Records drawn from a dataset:
+-------+

(** Modelled from the spec: [getSendingRtpParameters(kind, extended)]
    (absent source).  Each entry of the given kind becomes a codec with
    the send-side payload type and with the feedback mechanisms and
    parameters of the local capability; no encodings are produced. *)
Definition getSendingRtpParameters (kind : string)
    (extended : ExtendedRtpCapabilities) : RtpParameters :=
  {| rtp_codecs :=
       (λ x, {| codec_name := cap_name (localCodec x);
                codec_mimeType := cap_mimeType (localCodec x);
                codec_clockRate := cap_clockRate (localCodec x);
                codec_payloadType := sendPayloadType x;
                codec_channels := cap_channels (localCodec x);
                codec_rtcpFeedback := cap_rtcpFeedback (localCodec x);
                codec_parameters := cap_parameters (localCodec x) |})
       <$> filter (λ x, cap_kind (localCodec x) = kind) (xcodecs extended);
     rtp_headerExtensions :=
       (λ e, {| hdr_uri := xext_uri e; hdr_id := sendId e |})
       <$> filter (λ e, xext_kind e = kind) (xheaderExtensions extended);
     rtp_encodings := [];
     rtp_rtcp := None |}.

(** Modelled from the spec: [getReceivingFullRtpParameters(kind, extended)]
    (absent source): the same projection with the receive-side payload
    types and identifiers. *)
Definition getReceivingFullRtpParameters (kind : string)
    (extended : ExtendedRtpCapabilities) : RtpParameters :=
  {| rtp_codecs :=
       (λ x, {| codec_name := cap_name (remoteCodec x);
                codec_mimeType := cap_mimeType (remoteCodec x);
                codec_clockRate := cap_clockRate (remoteCodec x);
                codec_payloadType := recvPayloadType x;
                codec_channels := cap_channels (remoteCodec x);
                codec_rtcpFeedback := cap_rtcpFeedback (remoteCodec x);
                codec_parameters := cap_parameters (remoteCodec x) |})
       <$> filter (λ x, cap_kind (remoteCodec x) = kind) (xcodecs extended);
     rtp_headerExtensions :=
       (λ e, {| hdr_uri := xext_uri e; hdr_id := recvId e |})
       <$> filter (λ e, xext_kind e = kind) (xheaderExtensions extended);
     rtp_encodings := [];
     rtp_rtcp := None |}.

(** The opus scenario: the local engine offers opus at payload type 100,
    the router offers it at 111 with [transport-cc] feedback. *)
Definition opus (pt : N) (feedback : list RtcpFeedback)
    (parameters : list (string * ParamValue)) : CodecCapability :=
  {| cap_name := "opus"; cap_mimeType := "audio/opus"; cap_kind := "audio";
     cap_clockRate := 48000; cap_preferredPayloadType := pt;
     cap_channels := Some 2; cap_rtcpFeedback := feedback;
     cap_parameters := parameters |}.

Definition capabilitiesOf (c : CodecCapability) : RtpCapabilities :=
  {| codecs := [c]; headerExtensions := []; fecMechanisms := [] |}.

End Ortc.

(** ** The transport engine as a handler sees it *)

(** A track is a browser object compared by identity ([===]); identity is
    rendered by equality of the record. *)
Record MediaStreamTrack := {
  track_id : string;
  track_kind : string
}.

#[global] Instance MediaStreamTrack_eq_dec : EqDecision MediaStreamTrack.
Proof. solve_decision. Defined.

Definition Sdp := string.

Record RTCSessionDescription := {
  desc_type : string;
  desc_sdp : Sdp
}.

(** The object [sdpTransform.parse] returns; its structure is never looked
    at by the handlers. *)
Inductive SdpObject := sdpObject (text : string).

Definition RTCStatsReport := string.

Record RTCIceServer := { urls : list string }.

Record RTCConfiguration := {
  iceServers : list RTCIceServer;
  iceTransportPolicy : string;
  bundlePolicy : string;
  rtcpMuxPolicy : string
}.

Record RTCRtpEncodingParameters := {
  rid : string;
  active : bool;
  priority : option string;
  maxBitrate : option N
}.

Record RTCRtpSendParameters := {
  encodings : list RTCRtpEncodingParameters;
  transactionId : string
}.

Record RTCRtpSender := {
  sender_handle : N;
  sender_track : option MediaStreamTrack
}.

Record RTCRtpReceiver := {
  receiver_handle : N;
  receiver_track : option MediaStreamTrack
}.

Record RTCRtpTransceiver := {
  transceiver_handle : N;
  mid : option string;
  direction : string;
  sender : RTCRtpSender;
  receiver : RTCRtpReceiver
}.

Record Fingerprint := {
  algorithm : string;
  value : string
}.

Record DtlsParameters := {
  fingerprints : list Fingerprint;
  role : string
}.

Record IceParameters := {
  iceLite : bool;
  password : string;
  usernameFragment : string
}.

Record IceCandidate := {
  family : string;
  foundation : string;
  ip : string;
  port : N;
  candidate_priority : N;
  protocol : string;
  candidate_type : string
}.

Record TransportRemoteParameters := {
  transport_id : string;
  dtlsParameters : DtlsParameters;
  iceCandidates : list IceCandidate;
  iceParameters : IceParameters
}.

Record RtpParametersByKind := {
  audio : RtpParameters;
  video : RtpParameters
}.

(** [byKind[kind]]: a property read of a two-field object. *)
Definition byKind (o : RtpParametersByKind) (kind : string) : option RtpParameters :=
  if decide (kind = "audio") then Some (audio o)
  else if decide (kind = "video") then Some (video o)
  else None.

(** The state a remote SDP builder is constructed with. *)
Record RemoteSdp := {
  transportRemoteParameters : TransportRemoteParameters;
  sendingRtpParametersByKind : option RtpParametersByKind;
  receivingRtpParametersByKind : option RtpParametersByKind
}.

(** Modelled from the spec: [updateTransportRemoteIceParameters] of the SDP
    builder, whose source is absent: it updates the description builder's
    remote ICE parameters and nothing else. *)
Definition updateTransportRemoteIceParameters
    (remoteIceParameters : IceParameters) (b : RemoteSdp) : RemoteSdp :=
  {| transportRemoteParameters :=
       {| transport_id := transport_id (transportRemoteParameters b);
          dtlsParameters := dtlsParameters (transportRemoteParameters b);
          iceCandidates := iceCandidates (transportRemoteParameters b);
          iceParameters := remoteIceParameters |};
     sendingRtpParametersByKind := sendingRtpParametersByKind b;
     receivingRtpParametersByKind := receivingRtpParametersByKind b |}.

(** Receiver information of the unified-plan handler (Firefox60). *)
Record UnifiedPlanReceiverInfo := {
  up_mid : string;
  up_kind : string;
  up_closed : bool;
  up_streamId : string;
  up_trackId : string;
  up_rtpParameters : RtpParameters
}.

(** Receiver information of the plan-B handler (Safari11). *)
Record PlanBReceiverInfo := {
  pb_kind : string;
  pb_streamId : string;
  pb_trackId : string;
  pb_ssrc : option N;
  pb_cname : string;
  pb_rtxSsrc : option N
}.

Inductive Reply (A : Type) :=
| returns (a : A)
| throws (reason : string).
Arguments returns {A} a.
Arguments throws {A} reason.

(** A promise that nobody awaits: how it settles is never observed. *)
Definition Promise (A : Type) := Reply A.

(** Every interaction of a handler with the peer connection, its senders,
    receivers and transceivers, the SDP utilities, the remote SDP builder and
    the upward listener. *)
Inductive Call : Type -> Type :=
| pc_close : Call unit
| pc_getStats : Call RTCStatsReport
| pc_getConfiguration : Call RTCConfiguration
| pc_setConfiguration (configuration : RTCConfiguration) : Call unit
| pc_localDescription : Call RTCSessionDescription
| pc_signalingState : Call string
| pc_getTransceivers : Call (list RTCRtpTransceiver)
| pc_getSenders : Call (list RTCRtpSender)
| pc_getReceivers : Call (list RTCRtpReceiver)
| pc_addTransceiver (track : MediaStreamTrack) (dir : string) : Call RTCRtpTransceiver
| pc_addTrack (track : MediaStreamTrack) (stream : list MediaStreamTrack) : Call RTCRtpSender
| pc_removeTrack (s : option RTCRtpSender) : Call unit
| pc_createOffer (iceRestart : bool) : Call RTCSessionDescription
| pc_createAnswer : Call RTCSessionDescription
| pc_setLocalDescription (d : RTCSessionDescription + Promise RTCSessionDescription) : Call unit
| pc_setRemoteDescription (d : RTCSessionDescription) : Call unit
| transceiver_set_direction (t : RTCRtpTransceiver) (dir : string) : Call unit
| transceiver_mid (t : RTCRtpTransceiver) : Call (option string)
| sender_getParameters (s : RTCRtpSender) : Call RTCRtpSendParameters
| sender_setParameters (s : RTCRtpSender) (p : RTCRtpSendParameters) : Call unit
| sender_replaceTrack (s : RTCRtpSender) (track : MediaStreamTrack) : Call unit
| sender_getStats (s : RTCRtpSender) : Call RTCStatsReport
| receiver_getStats (r : RTCRtpReceiver) : Call RTCStatsReport
| sdpTransform_parse (s : Sdp) : Call SdpObject
| extractDtlsParameters (o : SdpObject) : Call DtlsParameters
| createAnswerSdp (b : RemoteSdp) (localSdpObj : SdpObject) : Call Sdp
| unifiedPlan_createOfferSdp (b : RemoteSdp) (infos : list UnifiedPlanReceiverInfo) : Call Sdp
| planB_createOfferSdp (b : RemoteSdp) (kinds : list string) (infos : list PlanBReceiverInfo) : Call Sdp
| unifiedPlan_fillRtpParametersForTrack (p : option RtpParameters) (o : SdpObject)
    (track : MediaStreamTrack) (mid : option string) : Call RtpParameters
| planB_fillRtpParametersForTrack (p : option RtpParameters) (o : SdpObject)
    (track : MediaStreamTrack) : Call RtpParameters
| safeEmitAsPromise_connect (transportLocalParameters : DtlsParameters) : Call unit.

(** One interaction: the call, how it settled, and whether the handler
    observed the outcome ([false] for a promise that is not awaited). *)
Inductive Event :=
| Performed {A : Type} (c : Call A) (r : Reply A) (observed : bool).

(** The engine: the reply to a call, given everything that happened so far. *)
Definition Engine := ∀ A : Type, list Event → Call A → Reply A.

Inductive Error :=
| DuplicatedError (message : string)
| UnsupportedError (message : string)
| JsError (message : string)
| TypeError (message : string)
| External (reason : string).

Inductive Completion (A : Type) :=
| Normal (a : A)
| Throw (e : Error).
Arguments Normal {A} a.
Arguments Throw {A} e.

(** ** The handler monad: state of [this], errors, and the events performed *)

Definition M (S A : Type) : Type :=
  S → list Event → Completion A * S * list Event.

Section Monad.
Context {S : Type}.

Definition ret {A} (a : A) : M S A := λ s _, (Normal a, s, []).

Definition bind {A B} (m : M S A) (k : A → M S B) : M S B :=
  λ s h,
    match m s h with
    | (Normal a, s1, e1) =>
        match k a s1 (h ++ e1) with
        | (r, s2, e2) => (r, s2, e1 ++ e2)
        end
    | (Throw e, s1, e1) => (Throw e, s1, e1)
    end.

Definition throw {A} (e : Error) : M S A := λ s _, (Throw e, s, []).

Definition this : M S S := λ s _, (Normal s, s, []).

Definition assign (f : S → S) : M S unit := λ s _, (Normal (), f s, []).

(** [try { m } catch (error) { k error }] *)
Definition try_catch {A} (m : M S A) (k : Error → M S A) : M S A :=
  λ s h,
    match m s h with
    | (Normal a, s1, e1) => (Normal a, s1, e1)
    | (Throw e, s1, e1) =>
        match k e s1 (h ++ e1) with
        | (r, s2, e2) => (r, s2, e1 ++ e2)
        end
    end.

(** [try { m } catch (error) {}] *)
Definition try_ignore (m : M S unit) : M S unit :=
  try_catch m (λ _, ret ()).

Definition completion {A} (r : Reply A) : Completion A :=
  match r with
  | returns a => Normal a
  | throws reason => Throw (External reason)
  end.

(** A synchronous call, or an asynchronous one that is awaited. *)
Definition perform (engine : Engine) {A} (c : Call A) : M S A :=
  λ s h, let r := engine A h c in (completion r, s, [Performed c r true]).

(** An asynchronous call whose promise is not awaited. *)
Definition detach (engine : Engine) {A} (c : Call A) : M S (Promise A) :=
  λ s h, let r := engine A h c in (Normal r, s, [Performed c r false]).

+-------+

(What is expected)
Copy range, inclusive: the line holding "dtlsParameters : DtlsParameters;" to the line holding "dtlsParameters := dtlsParameters". Reproduce exactly those lines of the records above and no others.

(Written solution)
  dtlsParameters : DtlsParameters;
  iceCandidates : list IceCandidate;
  iceParameters : IceParameters
}.

Record RtpParametersByKind := {
  audio : RtpParameters;
  video : RtpParameters
}.

(** [byKind[kind]]: a property read of a two-field object. *)
Definition byKind (o : RtpParametersByKind) (kind : string) : option RtpParameters :=
  if decide (kind = "audio") then Some (audio o)
  else if decide (kind = "video") then Some (video o)
  else None.

(** The state a remote SDP builder is constructed with. *)
Record RemoteSdp := {
  transportRemoteParameters : TransportRemoteParameters;
  sendingRtpParametersByKind : option RtpParametersByKind;
  receivingRtpParametersByKind : option RtpParametersByKind
}.

(** Modelled from the spec: [updateTransportRemoteIceParameters] of the SDP
    builder, whose source is absent: it updates the description builder's
    remote ICE parameters and nothing else. *)
Definition updateTransportRemoteIceParameters
    (remoteIceParameters : IceParameters) (b : RemoteSdp) : RemoteSdp :=
  {| transportRemoteParameters :=
       {| transport_id := transport_id (transportRemoteParameters b);
          dtlsParameters := dtlsParameters (transportRemoteParameters b);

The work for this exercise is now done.